### ACTIVITY:
The lines from the top of the records below through the one containing "Engine] keeps concrete" are to be transcribed exactly, and nothing else is to be added.

[Collected data entries]

(** * Lightweight Data Warehouse: a shallow embedding in Rocq

    The development follows the Python sources of the repository:
    - [src/config/database_config.py]   the factory and the legacy path helpers;
    - [src/config/files_utils.py]       day-by-day discovery of raw files;
    - [src/extraction/parquet_loader.py] the Hive-partitioned Parquet writer
      and the imports it runs when it is loaded;
    - [src/config/database_interface.py] and [src/config/duckdb_adapter.py]
      the adapter and its context manager;
    - [src/transformation/duckdb_reader.py] the templated read queries;
    - [src/tests/test_connection.py]    the connection smoke test.

    The embedded engine (DuckDB) is external to the repository: [Module
    Engine] keeps concrete only what the claims depend on (connections,
    SET, the catalog count of [information_schema.tables], and the
    transaction statements) and takes its answer to every other statement
    as a parameter of the state.  Python text is held as its UTF-8 encoding;
    the [str] methods follow CPython's Unicode tables ([Module PyStr]). *)

From Stdlib Require Import Arith Lia List Bool String Ascii NArith ZArith.
From Stdlib Require Import Decimal DecimalNat DecimalString.
Import ListNotations.
Open Scope string_scope.
Open Scope nat_scope.
Set Warnings "-abstract-large-number".

(* ------------------------------------------------------------------ *)
(** ** Python values used by the code: integers rendered as text *)

Module PyFmt.

(** [str(n)] for a non-negative Python int. *)
Definition py_str (n : nat) : string :=
  NilEmpty.string_of_uint (Nat.to_uint n).

Fixpoint zeros (k : nat) : string :=
  match k with
  | O => ""
  | S k' => String "0" (zeros k')
  end.

(** [format(s, '0>w')]: left padding with zeros up to width [w]. *)
Definition zfill (w : nat) (s : string) : string :=
  zeros (w - String.length s) ++ s.

(** [f"{n:02d}"] for a non-negative int. *)
Definition fmt_02d (n : nat) : string := zfill 2 (py_str n).

Definition digit (k : nat) : ascii := ascii_of_nat (48 + k).

(** [strftime('%m')] / [strftime('%d')]: two decimal digits. *)
Definition strftime_2 (n : nat) : string :=
  String (digit (n / 10 mod 10)) (String (digit (n mod 10)) "").

(** [strftime('%Y')].  CPython hands [%Y] to the C library's [strftime],
    and the text depends on the platform: [pads_Y] tells whether the year
    comes out zero-padded to four digits.  glibc-backed CPython before
    3.12.5 does not pad ([pads_Y = false]): the year 5 is ["5"]. *)
Definition strftime_Y (pads_Y : bool) (y : nat) : string :=
  if pads_Y then zfill 4 (py_str y) else py_str y.

(** Reading a string of decimal digits back as a number
    ([None] when a character is not a digit). *)
Fixpoint digits_value_acc (s : string) (acc : nat) : option nat :=
  match s with
  | EmptyString => Some acc
  | String c s' =>
      let k := nat_of_ascii c in
      if (48 <=? k) && (k <=? 57) then digits_value_acc s' (acc * 10 + (k - 48))
      else None
  end.

Definition digits_value (s : string) : option nat := digits_value_acc s 0.

End PyFmt.

(* ------------------------------------------------------------------ *)
(** ** Dates ([datetime] at midnight) *)

Module Date.

Record datetime := mkdate { year : nat; month : nat; day : nat }.

Definition is_leap (y : nat) : bool :=
  (y mod 4 =? 0) && (negb (y mod 100 =? 0) || (y mod 400 =? 0)).

Definition days_in_month (y m : nat) : nat :=
  match m with
  | 1 | 3 | 5 | 7 | 8 | 10 | 12 => 31
  | 4 | 6 | 9 | 11 => 30
  | 2 => if is_leap y then 29 else 28
  | _ => 0
  end.

(** [MINYEAR <= year <= MAXYEAR], [1 <= month <= 12],
    [1 <= day <= days_in_month]: what the [datetime] constructor accepts. *)
Definition valid (d : datetime) : bool :=
  (1 <=? year d) && (year d <=? 9999) && (1 <=? month d) && (month d <=? 12)
  && (1 <=? day d) && (day d <=? days_in_month (year d) (month d)).

(** [d + timedelta(days=1)]; [None] is Python's [OverflowError]
    past [9999-12-31]. *)
Definition next_day (d : datetime) : option datetime :=
  if day d <? days_in_month (year d) (month d)
  then Some (mkdate (year d) (month d) (S (day d)))
  else if month d <? 12 then Some (mkdate (year d) (S (month d)) 1)
  else if year d <? 9999 then Some (mkdate (S (year d)) 1 1)
  else None.

(** [a <= b] on [datetime]: lexicographic on (year, month, day). *)
Definition le (a b : datetime) : bool :=
  (year a <? year b)
  || ((year a =? year b) && ((month a <? month b)
                             || ((month a =? month b) && (day a <=? day b)))).

End Date.
(* ------------------------------------------------------------------ *)
(** ** Python exceptions, tabular data, paths and the file system *)

Module Py.

Inductive exn :=
| ValueError
| FileNotFoundError
| TypeError
| OverflowError
| ModuleNotFoundError     (* an [import] of a module that does not exist *)
| TransactionException   (* DuckDB: BEGIN/COMMIT/ROLLBACK refused *)
| AttributeError        (* method call on [None] *)
| EngineError.           (* any other error raised by the engine *)

Inductive result (A : Type) :=
| Ok (a : A)
| Exc (e : exn).
Arguments Ok {A} a.
Arguments Exc {A} e.

(** A cell of a DataFrame; the code never inspects payload columns. *)
Inductive cell := CNum (n : nat) | CText (s : string) | CNull.

Definition row := list (string * cell).
Definition DataFrame := list row.

(** [pathlib.Path] by its [parts]; an absolute path starts with ["/"]. *)
Definition Path := list string.

Definition path_eqb (p q : Path) : bool :=
  (List.length p =? List.length q) && forallb (fun '(a, b) => String.eqb a b) (combine p q).

Fixpoint is_prefix (p q : Path) : bool :=
  match p, q with
  | [], _ => true
  | a :: p', b :: q' => String.eqb a b && is_prefix p' q'
  | _ :: _, [] => false
  end.

(** [p.relative_to(base)]: [ValueError] unless [base] is a prefix of [p]
    (in particular when one is relative and the other absolute). *)
Definition relative_to (p base : Path) : result Path :=
  if is_prefix base p then Ok (skipn (List.length base) p) else Exc ValueError.

(** The files on disk, with their contents; directories are implicit. *)
Definition fsys := list (Path * DataFrame).

Definition exists_ (fs : fsys) (p : Path) : bool :=
  existsb (fun '(q, _) => path_eqb q p) fs.

(** Writing a file truncates any previous file at the same path. *)
Definition write_file (fs : fsys) (p : Path) (df : DataFrame) : fsys :=
  (filter (fun '(q, _) => negb (path_eqb q p)) fs ++ [(p, df)])%list.

Definition read_file (fs : fsys) (p : Path) : option DataFrame :=
  match find (fun '(q, _) => path_eqb q p) fs with
  | Some (_, df) => Some df
  | None => None
  end.

End Py.

Import Py PyFmt.

(* ------------------------------------------------------------------ *)
(** ** [config/database_config.py] and [config/files_utils.py] *)

Module Config.

(** [RAW_DATA_PATH = Path("data/raw/case_history")] *)
Definition RAW_DATA_PATH : Path := ["data"; "raw"; "case_history"].

Definition DB_PATH : string := "dwh.duckdb".
Definition DEFAULT_MEMORY_LIMIT : string := "4GB".
Definition DEFAULT_THREADS : nat := 4.

(** [date.strftime('%Y%m%d')] on a platform whose [%Y] pads or not. *)
Definition strftime_Ymd (pads_Y : bool) (d : Date.datetime) : string :=
  strftime_Y pads_Y (Date.year d) ++ strftime_2 (Date.month d) ++ strftime_2 (Date.day d).

(** [RAW_DATA_PATH / str(date.year) / f"{date.month:02d}" / f"{date.day:02d}"] *)
Definition get_raw_data_path (d : Date.datetime) : Path :=
  (RAW_DATA_PATH ++ [py_str (Date.year d); fmt_02d (Date.month d); fmt_02d (Date.day d)])%list.

Definition get_raw_file_path (pads_Y : bool) (d : Date.datetime) : Path :=
  let folder := get_raw_data_path d in
  let filename := ("casos_rrhh_" ++ strftime_Ymd pads_Y d ++ ".parquet")%string in
  (folder ++ [filename])%list.

(** Python's [date.toordinal()], used only to bound the [while] loop below:
    each iteration advances [current] by exactly one ordinal day. *)
Definition days_before_year (y : nat) : nat :=
  let y' := y - 1 in y' * 365 + y' / 4 - y' / 100 + y' / 400.

Fixpoint days_before_month (y m : nat) : nat :=
  match m with
  | O | 1 => 0
  | S m' => days_before_month y m' + Date.days_in_month y m'
  end.

Definition toordinal (d : Date.datetime) : nat :=
  days_before_year (Date.year d) + days_before_month (Date.year d) (Date.month d)
  + Date.day d.

(** The loop [while current <= end_date: ...; current += timedelta(days=1)]. *)
Fixpoint range_loop (pads_Y : bool) (fuel : nat) (fs : fsys) (current end_date : Date.datetime)
    (files : list Path) : result (list Path) :=
  match fuel with
  | O => Ok files
  | S fuel' =>
      if Date.le current end_date then
        let file_path := get_raw_file_path pads_Y current in
        let files' := if exists_ fs file_path then (files ++ [file_path])%list else files in
        match Date.next_day current with
        | Some next => range_loop pads_Y fuel' fs next end_date files'
        | None => Exc OverflowError
        end
      else Ok files
  end.

Definition list_raw_files_in_range (pads_Y : bool) (fs : fsys)
    (start_date end_date : Date.datetime) : result (list Path) :=
  range_loop pads_Y (S (toordinal end_date - toordinal start_date)) fs start_date end_date [].

End Config.

(* ------------------------------------------------------------------ *)
(** ** [extraction/parquet_loader.py] *)

Module Loader.

(** The modules an [import] can find: those of the repository, below
    [src/] (which the module puts on [sys.path], line 9), and the standard
    and third-party ones the code uses. *)
Definition repository_modules : list string :=
  ["config"; "config.database_config"; "config.database_interface";
   "config.duckdb_adapter"; "config.files_utils";
   "extraction"; "extraction.parquet_loader";
   "transformation"; "transformation.duckdb_reader"].

Definition installed_modules : list string :=
  ["abc"; "argparse"; "datetime"; "duckdb"; "os"; "pandas"; "pathlib"; "sys"; "typing"].

Definition import_module (name : string) : result unit :=
  if existsb (String.eqb name) (repository_modules ++ installed_modules) then Ok tt
  else Exc ModuleNotFoundError.

Fixpoint import_all (names : list string) : result unit :=
  match names with
  | [] => Ok tt
  | n :: names' =>
      match import_module n with
      | Ok _ => import_all names'
      | Exc e => Exc e
      end
  end.

(** The imports at the top of the module, in order (lines 7-15); the last
    one names [config.file_utils], while the repository's module is
    [config/files_utils.py]. *)
Definition parquet_loader_imports : list string :=
  ["sys"; "pathlib"; "pandas"; "datetime"; "typing";
   "config.database_config"; "config.file_utils"].

Record ParquetLoader := { base_path : Path }.

(** [from extraction.parquet_loader import ParquetLoader]: loading the
    module runs its imports, and the class (here its constructor
    [ParquetLoader(base_path)]) exists only when they all succeed. *)
Definition import_ParquetLoader : result (Path -> ParquetLoader) :=
  match import_all parquet_loader_imports with
  | Ok _ => Ok (fun base_path => {| base_path := base_path |})
  | Exc e => Exc e
  end.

### RESULT FOR THIS EXERCISE:
(** * Lightweight Data Warehouse: a shallow embedding in Rocq

    The development follows the Python sources of the repository:
    - [src/config/database_config.py]   the factory and the legacy path helpers;
    - [src/config/files_utils.py]       day-by-day discovery of raw files;
    - [src/extraction/parquet_loader.py] the Hive-partitioned Parquet writer
      and the imports it runs when it is loaded;
    - [src/config/database_interface.py] and [src/config/duckdb_adapter.py]
      the adapter and its context manager;
    - [src/transformation/duckdb_reader.py] the templated read queries;
    - [src/tests/test_connection.py]    the connection smoke test.

    The embedded engine (DuckDB) is external to the repository: [Module
    Engine] keeps concrete only what the claims depend on (connections,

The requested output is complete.